__INSTRUCTIONS TO FOLLOW__
Repeat exactly, and only, the lines of the entries below from the one with "[go/token] packages that" through the one with "(** [s[:hi]]: panics", both ends included.

[Items listed in a dataset]
══════════
(** * channelcheck: the syntax-tree traversal and its two rules

    A shallow embedding of [cmd/channelcheck/main.go], the program that
    [make build] compiles, together with the part of Go's [go/ast] and
    [go/token] packages that it calls. The copy of the analyzer in the
    root file [channelcheck.go] is embedded next to it, in [RootCopy], and
    related to it.

    Conventions.
    - A Go interface value of type [ast.Node] is an [option ast.Node]:
      [None] is the [nil] interface, the value [ast.Inspect] hands to the
      callback after the children of a node.
    - A computation that may stop with a run-time panic (a slice expression
      or an index out of range) returns an [option]; [None] is the panic.
    - Go's [int] and [token.Pos] are [Z]; the lengths that occur are far
      from the 64-bit limits. *)

From stdpp Require Import base option list strings pretty.
From Stdlib Require Import ZArith Lia.

Local Open Scope Z_scope.

(** ** Go slices *)

Definition len {A} (s : list A) : Z := Z.of_nat (length s).

(** [s[:hi]]: panics unless [0 <= hi <= len(s)]. *)
Definition slice_to {A} (s : list A) (hi : Z) : option (list A) :=
  if bool_decide (0 ≤ hi ≤ len s) then Some (take (Z.to_nat hi) s) else None.

(** [s[i]]: panics unless [0 <= i < len(s)]. *)
Definition index {A} (s : list A) (i : Z) : option A :=
  if bool_decide (0 ≤ i) then s !! Z.to_nat i else None.

(** ** Package [go/token] *)

Module token.

Definition Pos := Z.

Record Position := mkPosition {
  Filename : string;
  Offset : Z;
  Line : Z;
  Column : Z
}.

(** A file set is used only through its method [Position], which is
    what the model keeps of it. *)
Definition FileSet := Pos → Position.

End token.

(** ** Package [go/ast] *)

Module ast.

(** The node types the analyzer tells apart, with the children that
    [ast.Walk] visits, in its order; every other node type is an [Other]
    node with the list of its non-nil children.  Each node carries the
    values of its methods [Pos()] and [End()]. *)
#[local] Unset Elimination Schemes.
Inductive Node : Type :=
| Ident (pos end_ : token.Pos) (Name : string)
| ChanType (pos end_ : token.Pos) (Value : Node)
| CallExpr (pos end_ : token.Pos) (Fun : Node) (Args : list Node)
| SendStmt (pos end_ : token.Pos) (Chan Value : Node)
| SelectStmt (pos end_ : token.Pos) (Body : Node)
| Other (kind : string) (pos end_ : token.Pos) (children : list Node).
#[local] Set Elimination Schemes.

Definition Pos (n : Node) : token.Pos :=
  match n with
  | Ident p _ _ | ChanType p _ _ | CallExpr p _ _ _ | SendStmt p _ _ _
  | SelectStmt p _ _ | Other _ p _ _ => p
  end.

Definition End (n : Node) : token.Pos :=
  match n with
  | Ident _ e _ | ChanType _ e _ | CallExpr _ e _ _ | SendStmt _ e _ _
  | SelectStmt _ e _ | Other _ _ e _ => e
  end.

Definition children (n : Node) : list Node :=
  match n with
  | Ident _ _ _ => []
  | ChanType _ _ v => [v]
  | CallExpr _ _ f args => f :: args
  | SendStmt _ _ c v => [c; v]
  | SelectStmt _ _ b => [b]
  | Other _ _ _ cs => cs
  end.

Section Walk.
Context {S : Type}.
Variable f : S → option Node → option (S * bool).

(** [walkList]: visit the nodes of a list from left to right. *)
Definition walkList (walk : Node → S → option S) : list Node → S → option S :=
  fix go (l : list Node) (s : S) : option S :=
    match l with
    | [] => Some s
    | c :: l' => s' ← walk c s; go l' s'
    end.

(** [ast.Inspect(node, f)], which is [ast.Walk(inspector(f), node)]:
    call [f(node)]; if it returns false stop there, otherwise traverse
    the children and then call [f(nil)], whose result is ignored. *)
Fixpoint Inspect (node : Node) (s : S) {struct node} : option S :=
  '(s1, more) ← f s (Some node);
  if more : bool then
    s2 ← match node with
         | Ident _ _ _ => Some s1
         | ChanType _ _ v => Inspect v s1
         | CallExpr _ _ fn args => s' ← Inspect fn s1; walkList Inspect args s'
         | SendStmt _ _ c v => s' ← Inspect c s1; Inspect v s'
         | SelectStmt _ _ b => Inspect b s1
         | Other _ _ _ cs => walkList Inspect cs s1
         end;
    '(s3, _) ← f s2 None;
    Some s3
  else Some s1.
End Walk.

End ast.

(** ** Package [main] *)

(** Position represents a range in the source code. *)
Record Position := mkPos {
  Filename : string;
  StartLine : Z;
  StartColumn : Z;
  EndLine : Z;
  EndColumn : Z
}.

Record Issue := mkIssue {
  Pos : Position;
  Message : string;
  Severity : string
}.

Record parentStack := mkStack {
  nodes : list (option ast.Node)
}.

Record Analyzer := mkAnalyzer {
  issues : list Issue;
  fset : token.FileSet;
  stack : parentStack
}.

Definition set_stack (a : Analyzer) (p : parentStack) : Analyzer :=
  {| issues := issues a; fset := fset a; stack := p |}.

(** getPosition converts ast node position information into a Position. *)
Definition getPosition (a : Analyzer) (start end_ : token.Pos) : Position :=
  let startPos := fset a start in
  let endPos := fset a end_ in
  {| Filename := token.Filename startPos;
     StartLine := token.Line startPos;
     StartColumn := token.Column startPos;
     EndLine := token.Line endPos;
     EndColumn := token.Column endPos |}.

Definition push (p : parentStack) (n : option ast.Node) : parentStack :=
  match n with
  | None => p
  | Some _ => {| nodes := nodes p ++ [n] |}
  end.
══════════
__TASK RESULT__
    [go/token] packages that it calls. The copy of the analyzer in the
    root file [channelcheck.go] is embedded next to it, in [RootCopy], and
    related to it.

    Conventions.
    - A Go interface value of type [ast.Node] is an [option ast.Node]:
      [None] is the [nil] interface, the value [ast.Inspect] hands to the
      callback after the children of a node.
    - A computation that may stop with a run-time panic (a slice expression
      or an index out of range) returns an [option]; [None] is the panic.
    - Go's [int] and [token.Pos] are [Z]; the lengths that occur are far
      from the 64-bit limits. *)

From stdpp Require Import base option list strings pretty.
From Stdlib Require Import ZArith Lia.

Local Open Scope Z_scope.

(** ** Go slices *)

Definition len {A} (s : list A) : Z := Z.of_nat (length s).

(** [s[:hi]]: panics unless [0 <= hi <= len(s)]. *)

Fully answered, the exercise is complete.